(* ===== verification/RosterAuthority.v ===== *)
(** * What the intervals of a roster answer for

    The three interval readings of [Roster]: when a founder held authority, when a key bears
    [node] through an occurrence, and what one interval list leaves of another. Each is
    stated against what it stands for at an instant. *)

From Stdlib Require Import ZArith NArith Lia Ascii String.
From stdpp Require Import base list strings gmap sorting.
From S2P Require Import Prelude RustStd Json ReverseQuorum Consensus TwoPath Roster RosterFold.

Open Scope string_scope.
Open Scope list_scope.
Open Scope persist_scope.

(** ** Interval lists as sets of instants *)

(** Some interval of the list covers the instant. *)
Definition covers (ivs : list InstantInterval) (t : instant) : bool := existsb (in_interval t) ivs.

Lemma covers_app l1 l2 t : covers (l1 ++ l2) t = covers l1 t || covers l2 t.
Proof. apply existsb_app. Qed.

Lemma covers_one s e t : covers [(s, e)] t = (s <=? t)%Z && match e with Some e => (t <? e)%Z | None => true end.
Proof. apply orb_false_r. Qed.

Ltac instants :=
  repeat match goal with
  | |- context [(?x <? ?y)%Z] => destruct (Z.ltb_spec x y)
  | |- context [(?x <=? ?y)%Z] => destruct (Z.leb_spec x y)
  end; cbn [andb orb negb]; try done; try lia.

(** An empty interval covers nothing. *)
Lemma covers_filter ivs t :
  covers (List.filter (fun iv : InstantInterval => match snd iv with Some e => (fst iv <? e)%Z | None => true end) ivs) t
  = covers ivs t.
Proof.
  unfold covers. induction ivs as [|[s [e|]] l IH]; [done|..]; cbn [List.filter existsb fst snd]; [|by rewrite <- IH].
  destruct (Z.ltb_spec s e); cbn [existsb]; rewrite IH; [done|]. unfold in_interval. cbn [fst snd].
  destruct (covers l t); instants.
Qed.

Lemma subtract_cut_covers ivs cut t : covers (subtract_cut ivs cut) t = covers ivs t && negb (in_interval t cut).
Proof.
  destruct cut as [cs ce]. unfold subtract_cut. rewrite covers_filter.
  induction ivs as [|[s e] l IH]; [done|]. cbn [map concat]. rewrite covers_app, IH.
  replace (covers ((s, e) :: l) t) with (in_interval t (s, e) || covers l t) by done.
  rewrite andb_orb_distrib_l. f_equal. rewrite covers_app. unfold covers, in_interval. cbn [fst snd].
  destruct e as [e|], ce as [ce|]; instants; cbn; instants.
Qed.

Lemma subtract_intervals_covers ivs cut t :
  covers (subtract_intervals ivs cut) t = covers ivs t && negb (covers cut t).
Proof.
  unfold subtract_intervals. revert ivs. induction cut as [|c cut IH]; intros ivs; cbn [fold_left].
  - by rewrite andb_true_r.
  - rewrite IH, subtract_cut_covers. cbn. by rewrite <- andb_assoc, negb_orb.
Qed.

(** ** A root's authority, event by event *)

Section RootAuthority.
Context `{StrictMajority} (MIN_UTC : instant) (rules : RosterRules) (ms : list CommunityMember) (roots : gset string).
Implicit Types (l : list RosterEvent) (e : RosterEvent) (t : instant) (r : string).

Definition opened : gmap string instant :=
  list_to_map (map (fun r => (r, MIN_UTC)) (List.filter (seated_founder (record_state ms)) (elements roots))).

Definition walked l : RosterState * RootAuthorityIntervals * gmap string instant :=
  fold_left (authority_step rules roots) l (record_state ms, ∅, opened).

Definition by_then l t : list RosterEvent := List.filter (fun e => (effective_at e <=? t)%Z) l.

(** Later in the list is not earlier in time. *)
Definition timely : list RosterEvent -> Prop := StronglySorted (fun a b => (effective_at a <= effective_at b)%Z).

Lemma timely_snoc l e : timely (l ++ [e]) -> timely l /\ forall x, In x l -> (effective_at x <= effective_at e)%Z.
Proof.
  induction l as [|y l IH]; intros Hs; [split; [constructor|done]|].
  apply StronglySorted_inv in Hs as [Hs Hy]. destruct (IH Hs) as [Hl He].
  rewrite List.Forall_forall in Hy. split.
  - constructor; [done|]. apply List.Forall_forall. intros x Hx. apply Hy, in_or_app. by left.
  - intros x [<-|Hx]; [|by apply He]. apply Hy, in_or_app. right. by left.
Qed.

+===+

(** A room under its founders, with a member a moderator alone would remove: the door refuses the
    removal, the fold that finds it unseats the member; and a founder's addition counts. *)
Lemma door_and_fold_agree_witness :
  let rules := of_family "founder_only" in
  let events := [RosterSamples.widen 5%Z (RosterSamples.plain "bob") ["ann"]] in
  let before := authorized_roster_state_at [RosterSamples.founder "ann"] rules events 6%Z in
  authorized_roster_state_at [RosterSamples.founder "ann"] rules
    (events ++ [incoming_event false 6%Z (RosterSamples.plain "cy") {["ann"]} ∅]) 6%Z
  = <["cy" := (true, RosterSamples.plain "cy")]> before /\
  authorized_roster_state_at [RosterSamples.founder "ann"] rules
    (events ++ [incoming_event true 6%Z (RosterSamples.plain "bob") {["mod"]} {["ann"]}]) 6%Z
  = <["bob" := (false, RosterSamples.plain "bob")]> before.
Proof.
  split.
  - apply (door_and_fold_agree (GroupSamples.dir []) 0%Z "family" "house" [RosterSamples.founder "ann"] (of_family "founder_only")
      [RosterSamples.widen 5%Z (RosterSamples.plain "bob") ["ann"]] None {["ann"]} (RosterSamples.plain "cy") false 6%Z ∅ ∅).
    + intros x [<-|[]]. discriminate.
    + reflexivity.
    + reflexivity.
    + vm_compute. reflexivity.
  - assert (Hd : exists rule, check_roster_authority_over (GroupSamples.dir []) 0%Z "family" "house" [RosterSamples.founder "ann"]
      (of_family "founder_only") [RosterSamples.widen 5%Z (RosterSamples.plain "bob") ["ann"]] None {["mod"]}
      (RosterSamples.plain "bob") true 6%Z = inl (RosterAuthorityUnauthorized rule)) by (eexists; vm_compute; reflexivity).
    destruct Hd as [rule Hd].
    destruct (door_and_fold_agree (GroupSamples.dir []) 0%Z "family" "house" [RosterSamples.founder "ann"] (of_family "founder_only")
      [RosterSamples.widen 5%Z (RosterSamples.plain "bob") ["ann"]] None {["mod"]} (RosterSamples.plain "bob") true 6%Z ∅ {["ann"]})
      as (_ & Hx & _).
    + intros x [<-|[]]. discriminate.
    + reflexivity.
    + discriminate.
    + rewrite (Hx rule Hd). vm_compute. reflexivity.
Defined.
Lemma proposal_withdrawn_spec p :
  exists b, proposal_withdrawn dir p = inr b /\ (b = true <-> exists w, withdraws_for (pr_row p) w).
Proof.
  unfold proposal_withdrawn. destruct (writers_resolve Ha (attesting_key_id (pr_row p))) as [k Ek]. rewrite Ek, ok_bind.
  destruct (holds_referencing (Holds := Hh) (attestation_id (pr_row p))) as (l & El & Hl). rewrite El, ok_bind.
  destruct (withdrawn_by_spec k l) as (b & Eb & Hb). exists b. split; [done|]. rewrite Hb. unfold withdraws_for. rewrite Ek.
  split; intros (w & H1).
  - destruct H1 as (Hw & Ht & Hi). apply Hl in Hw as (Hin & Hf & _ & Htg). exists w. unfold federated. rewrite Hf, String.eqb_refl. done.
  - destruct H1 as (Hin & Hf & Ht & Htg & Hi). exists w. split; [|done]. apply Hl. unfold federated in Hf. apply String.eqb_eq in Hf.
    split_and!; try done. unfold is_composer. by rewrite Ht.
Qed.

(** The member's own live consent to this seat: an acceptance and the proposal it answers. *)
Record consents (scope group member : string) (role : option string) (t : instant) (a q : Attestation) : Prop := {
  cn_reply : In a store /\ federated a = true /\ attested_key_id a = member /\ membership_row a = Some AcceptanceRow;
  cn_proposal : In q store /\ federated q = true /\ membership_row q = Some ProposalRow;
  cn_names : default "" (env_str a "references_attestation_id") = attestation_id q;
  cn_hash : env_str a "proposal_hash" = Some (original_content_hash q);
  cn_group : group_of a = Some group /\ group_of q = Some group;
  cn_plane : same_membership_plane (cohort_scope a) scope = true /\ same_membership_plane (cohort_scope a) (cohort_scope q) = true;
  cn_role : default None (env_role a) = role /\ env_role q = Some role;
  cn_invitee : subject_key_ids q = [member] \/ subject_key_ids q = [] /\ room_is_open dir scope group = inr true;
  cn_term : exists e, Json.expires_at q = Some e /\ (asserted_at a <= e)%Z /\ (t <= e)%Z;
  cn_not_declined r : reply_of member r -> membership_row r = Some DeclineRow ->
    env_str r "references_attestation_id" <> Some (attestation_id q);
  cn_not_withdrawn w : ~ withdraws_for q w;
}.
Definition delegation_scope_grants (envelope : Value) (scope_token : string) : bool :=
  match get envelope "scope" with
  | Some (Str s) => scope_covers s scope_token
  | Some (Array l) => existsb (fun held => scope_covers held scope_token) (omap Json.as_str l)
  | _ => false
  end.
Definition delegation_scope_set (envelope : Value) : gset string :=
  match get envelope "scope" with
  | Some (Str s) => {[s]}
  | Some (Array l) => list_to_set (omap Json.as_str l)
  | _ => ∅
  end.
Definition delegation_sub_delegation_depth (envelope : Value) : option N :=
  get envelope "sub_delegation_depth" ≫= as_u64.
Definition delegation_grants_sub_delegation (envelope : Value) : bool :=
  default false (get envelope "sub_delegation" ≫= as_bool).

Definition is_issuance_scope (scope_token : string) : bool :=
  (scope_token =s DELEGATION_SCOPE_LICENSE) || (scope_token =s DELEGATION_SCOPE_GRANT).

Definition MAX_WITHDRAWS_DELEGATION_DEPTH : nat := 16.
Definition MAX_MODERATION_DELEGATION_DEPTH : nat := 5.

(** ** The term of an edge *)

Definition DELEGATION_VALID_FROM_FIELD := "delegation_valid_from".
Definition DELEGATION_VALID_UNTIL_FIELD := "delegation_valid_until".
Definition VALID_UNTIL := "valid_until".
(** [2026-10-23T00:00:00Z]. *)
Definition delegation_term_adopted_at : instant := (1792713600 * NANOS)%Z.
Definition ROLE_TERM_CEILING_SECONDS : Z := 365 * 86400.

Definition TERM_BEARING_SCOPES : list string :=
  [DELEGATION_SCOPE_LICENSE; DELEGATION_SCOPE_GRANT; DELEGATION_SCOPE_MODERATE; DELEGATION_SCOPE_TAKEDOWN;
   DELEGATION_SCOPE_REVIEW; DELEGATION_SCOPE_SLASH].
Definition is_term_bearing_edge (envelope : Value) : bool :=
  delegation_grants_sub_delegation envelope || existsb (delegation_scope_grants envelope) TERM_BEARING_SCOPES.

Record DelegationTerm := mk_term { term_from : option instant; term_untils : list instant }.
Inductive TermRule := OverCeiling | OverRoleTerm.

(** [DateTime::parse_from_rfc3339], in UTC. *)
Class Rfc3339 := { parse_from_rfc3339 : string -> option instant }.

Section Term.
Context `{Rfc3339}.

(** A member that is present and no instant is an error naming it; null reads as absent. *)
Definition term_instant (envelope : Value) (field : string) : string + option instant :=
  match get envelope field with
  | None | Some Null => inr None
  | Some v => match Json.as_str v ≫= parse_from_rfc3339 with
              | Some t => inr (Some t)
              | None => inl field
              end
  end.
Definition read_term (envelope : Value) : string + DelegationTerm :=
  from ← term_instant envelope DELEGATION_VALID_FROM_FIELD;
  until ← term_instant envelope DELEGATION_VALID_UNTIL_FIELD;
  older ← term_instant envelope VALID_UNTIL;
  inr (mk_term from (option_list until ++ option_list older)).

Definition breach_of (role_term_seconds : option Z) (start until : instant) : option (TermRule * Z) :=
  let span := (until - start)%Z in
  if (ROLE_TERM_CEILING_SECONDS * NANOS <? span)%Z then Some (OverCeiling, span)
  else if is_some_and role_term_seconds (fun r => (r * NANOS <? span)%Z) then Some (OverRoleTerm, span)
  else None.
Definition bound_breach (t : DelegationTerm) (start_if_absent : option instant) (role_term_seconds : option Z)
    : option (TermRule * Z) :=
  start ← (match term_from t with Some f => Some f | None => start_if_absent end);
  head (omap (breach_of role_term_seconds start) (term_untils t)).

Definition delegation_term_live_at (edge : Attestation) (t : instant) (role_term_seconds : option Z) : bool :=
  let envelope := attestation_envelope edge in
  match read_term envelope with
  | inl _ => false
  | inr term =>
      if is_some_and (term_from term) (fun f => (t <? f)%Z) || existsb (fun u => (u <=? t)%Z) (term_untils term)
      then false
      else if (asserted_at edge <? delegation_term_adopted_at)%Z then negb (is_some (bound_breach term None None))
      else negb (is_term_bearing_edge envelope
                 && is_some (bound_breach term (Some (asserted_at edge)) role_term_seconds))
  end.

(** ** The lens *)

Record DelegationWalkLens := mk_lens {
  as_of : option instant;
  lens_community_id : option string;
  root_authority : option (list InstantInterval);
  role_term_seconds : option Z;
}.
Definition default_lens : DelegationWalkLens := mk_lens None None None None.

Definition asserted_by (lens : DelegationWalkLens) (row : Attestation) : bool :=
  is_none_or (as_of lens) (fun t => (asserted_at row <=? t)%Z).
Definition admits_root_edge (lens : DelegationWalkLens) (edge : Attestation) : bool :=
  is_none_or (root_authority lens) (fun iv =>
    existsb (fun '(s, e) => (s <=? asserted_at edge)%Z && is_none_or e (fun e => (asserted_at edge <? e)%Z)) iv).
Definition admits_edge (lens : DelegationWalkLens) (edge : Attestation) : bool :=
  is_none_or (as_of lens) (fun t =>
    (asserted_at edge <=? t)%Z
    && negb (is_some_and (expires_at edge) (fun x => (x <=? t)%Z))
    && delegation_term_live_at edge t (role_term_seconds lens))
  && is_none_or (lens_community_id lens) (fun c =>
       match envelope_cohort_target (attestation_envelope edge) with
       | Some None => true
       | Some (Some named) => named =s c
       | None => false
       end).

+===+

**ASSIGNMENT:**
In the records, locate each line holding the string "span" and copy it.

**EXERCISE OUTPUT:**
  let span := (until - start)%Z in
  if (ROLE_TERM_CEILING_SECONDS * NANOS <? span)%Z then Some (OverCeiling, span)
  else if is_some_and role_term_seconds (fun r => (r * NANOS <? span)%Z) then Some (OverRoleTerm, span)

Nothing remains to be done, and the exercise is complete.